(* ===== verification/IndexTheorems.v ===== *)
(** * The indexes' theorems

    [internal/engine/snapshot/edgekindindex.go] and [propindex.go]: what the
    nodes an index offers for a query have to do with the graph of the view. *)

From S2P Require Import Prelude Bitset Csr Kinds Props Snapshot Builder Segment View ViewAdj EdgeKinds PropIndex Example ViewTheorems.
From Stdlib Require Import String.
From stdpp Require Import options.
Unset Default Proof Using.
#[local] Open Scope N_scope.

(** ** Edge kinds *)

(** What is remembered after some calls on a new view. *)
Definition ek_run `{GoStd} (v : View) (calls : list (list KindID * bool)) : option ekMemo :=
  foldM (λ mm '(kinds, outgoing), r ← EdgeKindEndpoints v kinds outgoing mm; Some r.1) calls (mkEkMemo ∅ ∅).

Lemma EdgeKindEndpoints_nil `{GoStd} v outgoing mm : EdgeKindEndpoints v [] outgoing mm = Some (mm, None).
Proof. done. Qed.

Lemma ek_run_ok `{GoStd} v L Ds calls : View_rep v L Ds → ∃ mm, ek_run v calls = Some mm ∧ memo_ok v L mm.
Proof.
  intros HR. unfold ek_run. assert (memo_ok v L (mkEkMemo ∅ ∅)) as H0.
  { split; intros key l Hl; simpl in Hl; by rewrite lookup_empty in Hl. }
  revert H0. generalize (mkEkMemo ∅ ∅) as mm. induction calls as [|[kinds o] calls IH]; intros mm Hm; [by exists mm|].
  cbn [foldM]. destruct kinds as [|k kinds].
  - rewrite EdgeKindEndpoints_nil. by apply IH.
  - destruct (EdgeKindEndpoints_lists v L Ds HR (k :: kinds) o mm Hm) as (mm' & l & E & Hm' & _); [done|].
    rewrite E. by apply IH.
Qed.

(** C40: whatever was asked of the view before, [EdgeKindEndpoints] lists for
    any kinds, in ascending order, each once and below the node count, nodes
    among which is the start (or end) of every visible edge of one of the
    kinds; with no segment on the view it lists no other. The count is that
    list's length, and no kinds at all are declined. *)
Theorem EdgeKindEndpoints_correct `{GoStd} v L Ds calls kinds (outgoing : bool) : View_rep v L Ds → kinds ≠ [] →
  ∃ mm mm' l, ek_run v calls = Some mm ∧ EdgeKindEndpoints v kinds outgoing mm = Some (mm', Some l) ∧
    EdgeKindEndpointCount v kinds outgoing mm = Some (mm', Some (len l)) ∧
    EdgeKindEndpoints v [] outgoing mm = Some (mm, None) ∧
    StronglySorted N.lt l ∧ (∀ n, n ∈ l → n < View_NodeCount v) ∧
    (∀ id a b k n, visible (view_graph L Ds) !! id = Some (a, b, k) → k ∈ kinds →
       View_Dense v (if outgoing then a else b) = Some n → n ∈ l) ∧
    (Overlay v = false → ∀ n, n ∈ l → ∃ id a b k, visible (view_graph L Ds) !! id = Some (a, b, k) ∧ k ∈ kinds ∧
       View_Dense v (if outgoing then a else b) = Some n).
Proof.
  intros HR Hk. destruct (ek_run_ok v L Ds calls HR) as (mm & Em & Hm).
  destruct (EdgeKindEndpoints_lists v L Ds HR kinds outgoing mm Hm Hk) as (mm' & l & E & _ & Hs & Hl).
  setoid_rewrite (View_Dense_eq v L Ds HR). exists mm, mm', l. split_and!; [done|done| |done|done| | |].
  - unfold EdgeKindEndpointCount. by rewrite E.
  - intros n (k & _ & Hn)%Hl. by eapply (listed_lt v L Ds HR).
  - intros id a b k n Hv Hin Hn. apply (visible_iff L Ds) in Hv as (He & _). apply Hl. exists k. split; [done|]. by eapply (edge_listed v L Ds HR).
  - intros Ho n (k & Hin & Hn)%Hl. destruct (plain_listed v L Ds HR k n outgoing Ho Hn) as (id & a & b & Hv & Hd).
    by exists id, a, b, k.
Qed.

Lemma EdgeKindEndpoints_correct_witness : ∃ v mm mm' l, ex_view = Some v ∧
  ek_run v [([3%Z; 4%Z], true)] = Some mm ∧ EdgeKindEndpoints v [4%Z; 3%Z] true mm = Some (mm', Some l).
Proof.
  destruct ex_view_rep as (v & L & E & HR & _).
  destruct (EdgeKindEndpoints_correct v L [ex_delta] [([3%Z; 4%Z], true)] [4%Z; 3%Z] true HR) as (mm & mm' & l & Em & El & _); [done|].
  exists v, mm, mm', l. split; [exact E|]. split; [exact Em|exact El].
Defined.

(** ** String properties *)

(** C39: [NodesWithStringByName] always answers, and lists each node once.
    Every live node whose own string under the property matches is listed;
    a listed node the delta does not write is live and matches, so on a view
    without segments the list is exactly the matching nodes. *)
Theorem NodesWithStringByName_correct `{GoStd} v L Ds name m operand : View_rep v L Ds →
  (∀ id ks bag, g_nodes (view_graph L Ds) !! id = Some (ks, bag) → bag_decodable bag) →
  ∃ l, NodesWithStringByName v name m operand = Some (Some l) ∧ NoDup l ∧
    (∀ n id ks bag str, View_GraphID v n = Some id → g_nodes (view_graph L Ds) !! id = Some (ks, bag) →
       string_value (bag !! name) = Some str → matchString str m operand = true → n ∈ l) ∧
    (∀ n, n ∈ l → ∃ id, View_GraphID v n = Some id ∧
       (d_nodes (delta_all Ds) !! id = None → ∃ ks bag str, g_nodes (view_graph L Ds) !! id = Some (ks, bag) ∧
          string_value (bag !! name) = Some str ∧ matchString str m operand = true)).
Proof.
  intros HR Hdec. destruct (NodesWithStringByName_spec v L Ds HR Hdec name m operand) as (l & E & Hnd & Hl).
  exists l. setoid_rewrite (GraphID_spec v). split; [done|]. split; [done|]. split.
  - intros n id ks bag str Hn Hg Hs Hm. apply Hl. apply (live_candidates v L Ds HR name m operand n id str Hn); [|done].
    unfold live_string. by rewrite Hg.
  - intros n Hn%Hl. destruct Hn as [Hb|(str & (id & Hn & [o Ho] & _) & _)]; [|exists id; split; [done|congruence]].
    pose proof Hb as (str & Hs & _). destruct (base_string_node v L Ds HR name n str Hs) as [id Hn]. exists id. split; [done|].
    intros Hd. destruct (untouched_match v L Ds HR name m operand n id Hn Hd Hb) as (str' & Hl' & Hm). unfold live_string in Hl'.
    destruct (g_nodes _ !! id) as [[ks bag]|] eqn:Eg; [|done]. by exists ks, bag, str'.
Qed.

Lemma NodesWithStringByName_correct_witness : ∃ v l, ex_view = Some v ∧
  NodesWithStringByName v "objectid" StringSuffix "C" = Some (Some l) ∧ 3 ∈ l.
Proof.
  destruct ex_view_rep as (v & L & E & HR & Hn & Hg).
  assert (View_GraphID v 3 = Some 40) as Hd.
  { apply (computed ex_view v (λ v, View_GraphID v 3) _ E). vm_compute. reflexivity. }
  destruct (NodesWithStringByName_correct v L [ex_delta] "objectid" StringSuffix "C" HR (ex_fold_decodable L Hg)) as (l & El & _ & Hl & _).
  exists v, l. split; [exact E|]. split; [exact El|].
  apply (Hl 3 40 [2%Z] (parsed_bag (ex_parsed "C")) "C"%string Hd); [|vm_compute; reflexivity..].
  unfold view_graph. cbn [foldl]. rewrite Hg. vm_compute. reflexivity.
Defined.

(** When the base has no string under a property, a live node with one is the
    delta's. *)
Lemma only_delta_strings `{GoStd} v L Ds name present : View_rep v L Ds →
  (∀ n, n ∈ present ↔ is_Some (base_string L name n)) →
  ∀ id ks bag str, g_nodes (view_graph L Ds) !! id = Some (ks, bag) → string_value (bag !! name) = Some str →
  present = [] → ∃ n, delta_has v L Ds name n str.
Proof.
  intros HR Hp id ks bag str Hg Hs Hnil. destruct (node_numbered v L Ds HR _ _ Hg) as [n Hn]. exists n, id. split; [done|].
  assert (live_string L Ds name id = Some str) as Hl by (unfold live_string; by rewrite Hg). split; [|done].
  destruct (d_nodes _ !! id) as [o|] eqn:Ed; [by exists o|]. exfalso.
  pose proof (proj2 (Hp n)) as Hin. rewrite (base_string_live v L Ds HR name n id Hn Ed), Hl, Hnil in Hin.
  apply not_elem_of_nil in Hin; [done|by exists str].
Qed.

(** A property the base knows has an answer from [HasStringValue]; when it
    is no, no live node has a string under it. *)
Theorem HasStringValue_sound `{GoStd} v L Ds name prop : View_rep v L Ds →
  (∀ id ks bag, g_nodes (view_graph L Ds) !! id = Some (ks, bag) → bag_decodable bag) →
  PropIDByName v name = Some prop →
  ∃ has, HasStringValue v prop = Some (has, true) ∧
    (has = false → ∀ id ks bag, g_nodes (view_graph L Ds) !! id = Some (ks, bag) → string_value (bag !! name) = None) ∧
    (has = true → Overlay v = false → ∃ id ks bag, g_nodes (view_graph L Ds) !! id = Some (ks, bag) ∧ is_Some (string_value (bag !! name))).
Proof.
  intros HR Hdec Hid. pose proof (vr_base _ _ _ HR) as HB.
  destruct (present_spec (v_base v) L HB name prop Hid) as (present & E & _ & Hp).
  assert (PropStore_Name (Props (v_base v)) prop = name) as Hname.
  { pose proof (dr_props _ _ (rep_derived _ _ HB)) as Hps. apply (psr_ids _ _ _ Hps) in Hid. unfold PropStore_Name. by rewrite Hid. }
  unfold HasStringValue. rewrite E. cbn [mbind option_bind]. rewrite Hname.
  pose proof (only_delta_strings v L Ds name present HR Hp) as Hnone.
  destruct (N.ltb_spec 0 (len present)) as [Hl|Hl].
  { exists true. split; [done|]. split; [done|]. intros _ Ho. destruct present as [|n present]; [done|].
    destruct (proj1 (Hp n) ltac:(left)) as [str Hs]. destruct (base_string_node v L Ds HR name n str Hs) as [id Hn].
    rewrite (base_string_live v L Ds HR name n id Hn) in Hs.
    - unfold live_string in Hs. destruct (g_nodes _ !! id) as [[ks bag]|] eqn:Eg; [|done]. exists id, ks, bag. split; [done|by exists str].
    - destruct (merged_cases v L Ds HR) as [(_ & Ed & _)|(? & _ & _ & ?)]; [|congruence]. rewrite Ed. apply lookup_empty. }
  assert (present = []) as Hnil by (apply nil_length_inv; unfold len in Hl; lia).
  destruct (Overlay v) eqn:Ho; cbn [negb].
  - destruct (deltaPropFor_spec v L Ds HR Hdec name Ho) as (d & Ed & _ & Hd). rewrite Ed. eexists. split; [done|]. split; [|done].
    intros H0%N.ltb_ge id ks bag Hg. apply eq_None_not_Some. intros [str Hs].
    destruct (Hnone id ks bag str Hg Hs Hnil) as [n Hin%Hd]. assert (ds_strings d = []) as Hdn by (apply nil_length_inv; unfold len in H0; lia).
    rewrite Hdn in Hin. by apply not_elem_of_nil in Hin.
  - exists false. split; [done|]. split; [|done]. intros _ id ks bag Hg. apply eq_None_not_Some. intros [str Hs].
    destruct (Hnone id ks bag str Hg Hs Hnil) as [n (? & _ & [o Ed] & _)].
    destruct (merged_cases v L Ds HR) as [(_ & E0 & _)|(? & _ & _ & ?)]; [|congruence]. rewrite E0 in Ed. simpl in Ed. by rewrite lookup_empty in Ed.
Qed.

Lemma HasStringValue_sound_witness : ∃ v prop has, ex_view = Some v ∧ PropIDByName v "name" = Some prop ∧ HasStringValue v prop = Some (has, true).
Proof.
  destruct ex_view_rep as (v & L & E & HR & Hn & Hg).
  assert (PropIDByName v "name" = Some 0) as Hd.
  { apply (computed ex_view v (λ v, PropIDByName v "name") _ E). vm_compute. reflexivity. }
  destruct (HasStringValue_sound v L [ex_delta] "name" 0 HR (ex_fold_decodable L Hg) Hd) as (has & Eh & _).
  exists v, 0, has. split; [exact E|]. split; [exact Hd|exact Eh].
Defined.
━━━━━━━━━━━━━━━━━━━━━━━━━━━━━━
▸ ABOUT THIS TASK
The line with "Unset Default Proof Using." is the last to include; transcribe exactly every line from the top of the material above down to it.

▸ SOLUTION TO THIS EXERCISE
(* ===== verification/IndexTheorems.v ===== *)
(** * The indexes' theorems

    [internal/engine/snapshot/edgekindindex.go] and [propindex.go]: what the
    nodes an index offers for a query have to do with the graph of the view. *)

From S2P Require Import Prelude Bitset Csr Kinds Props Snapshot Builder Segment View ViewAdj EdgeKinds PropIndex Example ViewTheorems.
From Stdlib Require Import String.
From stdpp Require Import options.
Unset Default Proof Using.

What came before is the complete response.